Another participant of this expedition is Washington State Department of Agriculture entomologist Chris Looney, a devoted, talkative scientist who hikes through the woods with a net, unafraid of the long odds. Even though the team sets traps, their breakthrough comes from a bit of piece of high-tech equipment: Vikram Iyer, a roboticist, thinks that tracking devices designed for robotic flies could also work on the Asian giant hornet, so the group begins by collecting individual hornets and sticking trackers to their abdomens until one eventually takes them back to the nest.
Despite a series of setbacks, Stephenson’s subjects manage to catch a substantial part of the hornets, including several young queen specimens, which would have spread the issue throughout the region if they had grown up and built their nests. Science does not ultimately save the day, but it does prevent calamity.
Stephenson’s documentary proceeds at the pace of a thriller, and he’s so engaged in the impromptu murder hornet detective team that people speak openly to him. He films their chase from a close-up perspective, capturing gentle moments such as a local youngster sobbing at the sight of a hornet whose wings had been glued together in an attempt to attach the robot tracker. And it’s a lively, enthralling crowd: They’re all out in the woods, driven by either selfless scientific goals or true crusader zeal. (“God help us all if we don’t get rid of this murder hornet,” McFall adds.) The narrative is a gripping ecological race against time with real stakes: when honeybees are threatened, the entire food chain is threatened.
With so much built-in drama, ambiance, and character, Attack of the Murder Hornets doesn’t need to rely as much on its nature-doc-as-crime-doc gimmick, with its sinister music and horror-movie visuals. Most of the experts interviewed are cautious to point out that the insects are not to fault for acting on their impulses. McCall, on the other hand, regrets the fact that he cannot behead every hornet himself.

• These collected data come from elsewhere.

(** C7: a submitted version whose name is not yet under its game in the
    catalog is stored there as it is, the whole record unchanged, and it
    is one of the versions the printed count counts: the count is the
    number of submitted versions that were not in the catalog.  (The
    submission is one the merge accepts: integer game keys, no two
    versions for the same game id and version name, hashes in the
    records they meet.) *)
Theorem merge_inserts_new_version_verbatim
    (db : global_db) (sub : submission) (k nm : string) (v : version) (z : Z) :
  mergeable (catalog db) (sub_games sub) →
  (k, nm, v) ∈ entries_of (sub_games sub) →
  py_int k = Some z →
  db_cell db (KInt z) nm = None →
  ∃ db' n,
    merge_into_global db sub = Ok (db', n) ∧
    db_cell db' (KInt z) nm = Some v ∧
    (k, nm, v) ∈ filter (is_new (catalog db)) (entries_of (sub_games sub)) ∧
    n = length (filter (is_new (catalog db)) (entries_of (sub_games sub))).
Proof.
  intros Hok Hin Hz Hnew.
  destruct (merge_into_global_succeeds db sub Hok) as (db' & n & Hm).
  exists db', n. split; [done|].
  destruct Hok as (_ & Hnd & _).
  apply merge_into_global_Ok in Hm as [Hrun _].
  destruct (merge_games_spec _ _ _ _ _ Hrun Hnd) as (_ & _ & _ & Hcells & Hcount).
  destruct (Hcells _ _ _ _ Hin Hz) as [Hcell _].
  unfold db_cell in *. rewrite Hnew in Hcell. split_and!; [done| |done].
  apply list_elem_of_filter. split; [|done]. unfold is_new. simpl. by rewrite Hz.
Qed.

Lemma merge_inserts_new_version_verbatim_witness :
  ∃ db' n,
    merge_into_global merged_catalog sample_submission = Ok (db', n) ∧
    db_cell db' (KInt 123) "1.1" = Some submitted_1_1 ∧
    ("123", "1.1", submitted_1_1)
      ∈ filter (is_new (catalog merged_catalog))
               (entries_of (sub_games sample_submission)) ∧
    n = length (filter (is_new (catalog merged_catalog))
                       (entries_of (sub_games sample_submission))).
Proof.
  apply (merge_inserts_new_version_verbatim
           merged_catalog sample_submission "123" "1.1" submitted_1_1 123).
  - apply (bool_decide_unpack _). vm_compute. exact I.
  - right. left.
  - vm_compute. reflexivity.
  - vm_compute. reflexivity.
Defined.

Conrad Berube, a beekeeper who demolished the first nest discovered in North America, is invited to assist with the task; However, wearing vests embroidered with bees and being respectful of insects, he is dubbed the “trigger man” because of his expertise in eliminating these homes. Despite this, he has no ill will toward the hornets he feels compelled to exterminate. When he sees a queen, he exclaims, “Look how lovely she is.” “There is an ache of being a part of its abolition.” He claims that he assists in the killing of the creatures to safeguard the ecology.

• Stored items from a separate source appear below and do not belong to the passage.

Lemma first_max_snoc_keep (done : list (option Q)) (r : nat) (v v0 : Q) :
  first_max done r v -> v0 <= v -> first_max (done ++ [Some v0]) r v.
Proof.
  intros (Hr & Hall & Hbefore) Hle. split; [|split].
  - rewrite lookup_app_l; [exact Hr|]. eapply lookup_lt_Some; exact Hr.
  - intros k w Hk. apply lookup_app_Some in Hk as [Hk|[_ Hk]]; [eauto|].
    apply list_lookup_singleton_Some in Hk as [_ Hk]. injection Hk as <-. exact Hle.
  - intros k w Hlt Hk. apply lookup_app_Some in Hk as [Hk|[Hge Hk]]; [eauto|].
    apply lookup_lt_Some in Hr. lia.
Qed.

Lemma first_max_snoc_new (done : list (option Q)) (v0 : Q) :
  (forall k w, done !! k = Some (Some w) -> w < v0) ->
  first_max (done ++ [Some v0]) (length done) v0.
Proof.
  intros Hlt. split; [|split].
  - rewrite lookup_app_r by lia. now rewrite Nat.sub_diag.
  - intros k w Hk. apply lookup_app_Some in Hk as [Hk|[_ Hk]].
    + apply Qlt_le_weak. eauto.
    + apply list_lookup_singleton_Some in Hk as [_ Hk]. injection Hk as <-. lra.
  - intros k w Hk Hw. apply lookup_app_Some in Hw as [Hw|[Hge _]]; [eauto|lia].
Qed.

Lemma idxmax_from_first_max (rest done : list (option Q)) (best : option (nat * Q)) (r : nat) :
  match best with
  | Some (bi, bv) => first_max done bi bv
  | None => forall k w, done !! k = Some (Some w) -> False
  end ->
  idxmax_from best (length done) rest = Some r ->
  exists v, first_max (done ++ rest) r v.
Proof.
  revert done best. induction rest as [|x rest IH]; intros done best Hinv Hrun.
  - simpl in Hrun. destruct best as [[bi bv]|]; [|discriminate].
    injection Hrun as <-. exists bv. now rewrite app_nil_r.
  - simpl in Hrun.
    replace (done ++ x :: rest) with ((done ++ [x]) ++ rest)
      by (now rewrite <- app_assoc).
    replace (S (length done)) with (length (done ++ [x])) in Hrun
      by (rewrite length_app; simpl; lia).
    eapply IH; [|exact Hrun].
    destruct x as [v0|], best as [[bi bv]|].
    + destruct (Py.Qltb bv v0) eqn:E.
      * apply Qltb_true in E. apply first_max_snoc_new.
        intros k w Hk. destruct Hinv as (_ & Hall & _).
        specialize (Hall k w Hk). lra.
      * apply Qltb_false in E. now apply first_max_snoc_keep.
    + apply first_max_snoc_new. intros k w Hk. exfalso. eauto.
    + now apply first_max_snoc_none.
    + intros k w Hk. apply lookup_app_Some in Hk as [Hk|[_ Hk]]; [eauto|].
      apply list_lookup_singleton_Some in Hk as [_ Hk]. discriminate.
Qed.

(** [idxmax] yields the first position that holds the largest value. *)
Lemma idxmax_first_max (column : list (option Q)) (r : nat) :
  idxmax column = Ok r -> exists v, first_max column r v.
Proof.
  unfold idxmax. intros H.
  destruct (idxmax_from None 0 column) as [i|] eqn:E; [|discriminate].
  injection H as ->.
  apply (idxmax_from_first_max column [] None r); [|exact E].
  intros k w Hk. rewrite lookup_nil in Hk. discriminate.
Qed.

Lemma res_map_lookup {A B : Type} (f : A -> Res B) (l : list A) (ys : list B) :
  res_map f l = Ok ys ->
  forall k, match l !! k, ys !! k with
            | Some x, Some y => f x = Ok y
            | None, None => True
            | _, _ => False
            end.
Proof.
  revert ys. induction l as [|x l IH]; intros ys H k.
  - injection H as <-. now rewrite !lookup_nil.
  - simpl in H. destruct (f x) as [y|] eqn:Ef; [|discriminate]. simpl in H.
    destruct (res_map f l) as [ys'|] eqn:El; [|discriminate]. simpl in H.
    injection H as <-. destruct k as [|k]; simpl; [exact Ef|].
    apply (IH ys' eq_refl k).
Qed.

Lemma rate_of_row_ok (row : Row) (o : option Q) :
  rate_of_row row = Ok o ->
  match o with
  | Some q =>
      exists a e, Actual_Attendance row = Some a /\ Expected_Attendance row = Some e /\
                  q = row_rate a e
  | None => Actual_Attendance row = None \/ Expected_Attendance row = None
  end.
Proof.
  unfold rate_of_row, div.
  destruct (Actual_Attendance row) as [a|], (Expected_Attendance row) as [e|];
    try (intros H; injection H as <-; auto; fail).
  destruct (Qeq_bool (inject_Z e) 0); [discriminate|]. simpl.
  intros H. injection H as <-. exists a, e. auto.
Qed.

(** What [prepare_data_summary] selects, read off a successful run. *)
Lemma prepare_data_summary_selection (demographics : option (gmap string Z))
      (df : DataFrame) (summary : Summary) :
  prepare_data_summary demographics df = Ok summary ->
  exists rates best best_rate_idx,
    res_map rate_of_row df = Ok rates /\
    idxmax (map (fun row => option_map inject_Z (Actual_Attendance row)) df) = Ok best /\
    idxmax rates = Ok best_rate_idx /\
    best_performing_event summary = event_name_at df best /\
    best_conversion_event summary = event_name_at df best_rate_idx /\
    best_conversion_rate summary = Py.round (default 0 (mjoin (rates !! best_rate_idx))) 1.
Proof.
  unfold prepare_data_summary.
  destruct (map Date df) as [|d0 dates]; [discriminate|].
  repeat match goal with
         | |- context [res_bind ?r _] =>
             let E := fresh "E" in
             destruct r eqn:E; simpl; [|discriminate]
         end.
  intros H. injection H as <-. simpl. eauto 10.
Qed.

(** C3.  The dataset of three events A (expected 100, actual 90, budget
    500), B (expected 200, actual 150, no budget) and C (expected 50,
    actual 50, budget 300), in this order and with any dates and types,
    has the summary: 3 events, 290 attendees, 350 registered, attendance
    rate 82.9, total budget 800, cost per attendee 2.76, best performing
    event B with 150 attendees, best conversion event C at rate 100.  In
    every summary the best performing event is the first row of the
    largest actual attendance, and the best conversion event is the first
    row of the largest rate actual / expected * 100. *)
Theorem three_event_scenario :
  (forall demographics dA dB dC tA tB tC,
      exists summary,
        prepare_data_summary demographics (three_events dA dB dC tA tB tC) = Ok summary /\
        total_events summary = 3%Z /\
        total_attendees summary = 290%Z /\
        total_registered summary = 350%Z /\
        attendance_rate summary == 82.9 /\
        present_eq (total_budget summary) 800.0 /\
        present_eq (cost_per_attendee summary) 2.76 /\
        best_performing_event summary = "B" /\
        highest_attendance summary = 150%Z /\
        best_conversion_event summary = "C" /\
        best_conversion_rate summary == 100.0) /\
  (forall demographics df summary,
      prepare_data_summary demographics df = Ok summary ->
      (exists i row a,
          df !! i = Some row /\ Actual_Attendance row = Some a /\
          best_performing_event summary = Event_Name row /\
          (forall k row' a',
              df !! k = Some row' -> Actual_Attendance row' = Some a' -> (a' <= a)%Z) /\
          (forall k row' a',
              (k < i)%nat -> df !! k = Some row' -> Actual_Attendance row' = Some a' ->
              (a' < a)%Z)) /\
      (exists i row a e,
          df !! i = Some row /\
          Actual_Attendance row = Some a /\ Expected_Attendance row = Some e /\
          best_conversion_event summary = Event_Name row /\
          best_conversion_rate summary = Py.round (row_rate a e) 1 /\
          (forall k row' a' e',
              df !! k = Some row' ->
              Actual_Attendance row' = Some a' -> Expected_Attendance row' = Some e' ->
              row_rate a' e' <= row_rate a e) /\
          (forall k row' a' e',
              (k < i)%nat -> df !! k = Some row' ->
              Actual_Attendance row' = Some a' -> Expected_Attendance row' = Some e' ->
              row_rate a' e' < row_rate a e))).
Proof.
  split.
  { intros. eexists. split.
    - unfold prepare_data_summary, three_events.
      cbn -[calculate_engagement_score value_counts summary_demographics
            string_min string_max].
      reflexivity.
    - cbn. repeat split. }
  intros demographics df summary Hok.
  apply prepare_data_summary_selection in Hok
    as (rates & best & bri & Hrates & Hbest & Hbri & -> & -> & ->).
  apply idxmax_first_max in Hbest as (v & Hv & Hall & Hbefore).
  apply idxmax_first_max in Hbri as (w & Hw & Hwall & Hwbefore).
  split.
  - rewrite list_lookup_fmap in Hv.
    destruct (df !! best) as [row|] eqn:Erow; cbn in Hv; [|discriminate Hv].
    injection Hv as Hv.
    destruct (Actual_Attendance row) as [a|] eqn:Ea; cbn in Hv; [|discriminate Hv].
    injection Hv as <-.
    assert (Hcol : forall k row' a',
               df !! k = Some row' -> Actual_Attendance row' = Some a' ->
               map (fun row => option_map inject_Z (Actual_Attendance row)) df !! k
               = Some (Some (inject_Z a'))).
    { intros k row' a' Hk Ha'. rewrite list_lookup_fmap, Hk. simpl. now rewrite Ha'. }
    exists best, row, a. unfold event_name_at. rewrite Erow.
    repeat split; try assumption.
    + intros k row' a' Hk Ha'. rewrite Zle_Qle. apply (Hall k). eauto.
    + intros k row' a' Hlt Hk Ha'. rewrite Zlt_Qlt. apply (Hbefore k); eauto.
  - pose proof (res_map_lookup _ _ _ Hrates) as Hlook.
    assert (Hcol : forall k row' a' e',
               df !! k = Some row' ->
               Actual_Attendance row' = Some a' -> Expected_Attendance row' = Some e' ->
               rates !! k = Some (Some (row_rate a' e'))).
    { intros k row' a' e' Hk Ha' He'. specialize (Hlook k). rewrite Hk in Hlook.
      destruct (rates !! k) as [y|]; [|contradiction].
      unfold rate_of_row, div in Hlook. rewrite Ha', He' in Hlook.
      destruct (Qeq_bool (inject_Z e') 0); [discriminate|].
      simpl in Hlook. injection Hlook as <-. reflexivity. }
    pose proof (Hlook bri) as Hrow. rewrite Hw in Hrow.
    destruct (df !! bri) as [row|] eqn:Erow; [|contradiction].
    apply rate_of_row_ok in Hrow as (a & e & Ha & He & ->).
    exists bri, row, a, e. unfold event_name_at. rewrite Erow, Hw. simpl.
    repeat split; try assumption.
    + intros k row' a' e' Hk Ha' He'. apply (Hwall k). eauto.
    + intros k row' a' e' Hlt Hk Ha' He'. apply (Hwbefore k); eauto.
Qed.

End DataSummary.

(** ** Loops that stop at the first value found *)

Section FirstSome.

Context {B : Type}.

Lemma first_some_seq_Some (f : nat -> option B) (n a : nat) (y : B) :
  first_some f (seq a n) = Some y <->
  exists x, (a <= x < a + n)%nat /\ f x = Some y /\
            forall x', (a <= x' < x)%nat -> f x' = None.
Proof.
  revert a. induction n as [|n IH]; intros a; simpl.
  - split; [discriminate|]. intros (x & Hx & _). lia.
  - destruct (f a) as [y0|] eqn:Ea.
    + split.
      * intros H. injection H as <-. exists a. split; [lia|]. split; [exact Ea|].
        intros x' Hx'. lia.
      * intros (x & Hx & Hfx & Hbefore).
        destruct (Nat.eq_dec x a) as [->|Hne]; [congruence|].
        rewrite (Hbefore a) in Ea by lia. discriminate.
    + rewrite IH. split.
      * intros (x & Hx & Hfx & Hbefore). exists x. split; [lia|]. split; [exact Hfx|].
        intros x' Hx'. destruct (Nat.eq_dec x' a) as [->|Hne]; [exact Ea|].
        apply Hbefore. lia.
      * intros (x & Hx & Hfx & Hbefore). exists x.
        assert (x <> a) by congruence.
        split; [lia|]. split; [exact Hfx|]. intros x' Hx'. apply Hbefore. lia.
Qed.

Despite the film’s crime-doc format, the Asian giant hornet is mainly shown as a terrible entity. Such predators are frequently anthropomorphized as evil actors, and people are trained to fear and despise them. Sharks, for example, have suffered considerably as a result of their frightening image. With a moniker like “murder hornet,” the Asian giant hornet has already been transformed into a bug-sized boogeyman in popular culture. Although the title Attack of the Murder Hornets is appealing, the documentary would be more substantial if it spent less time emphasizing how evil and dangerous the insects are. Without wrapping them in horror clichés, their position as an invading species is enough of a clear danger.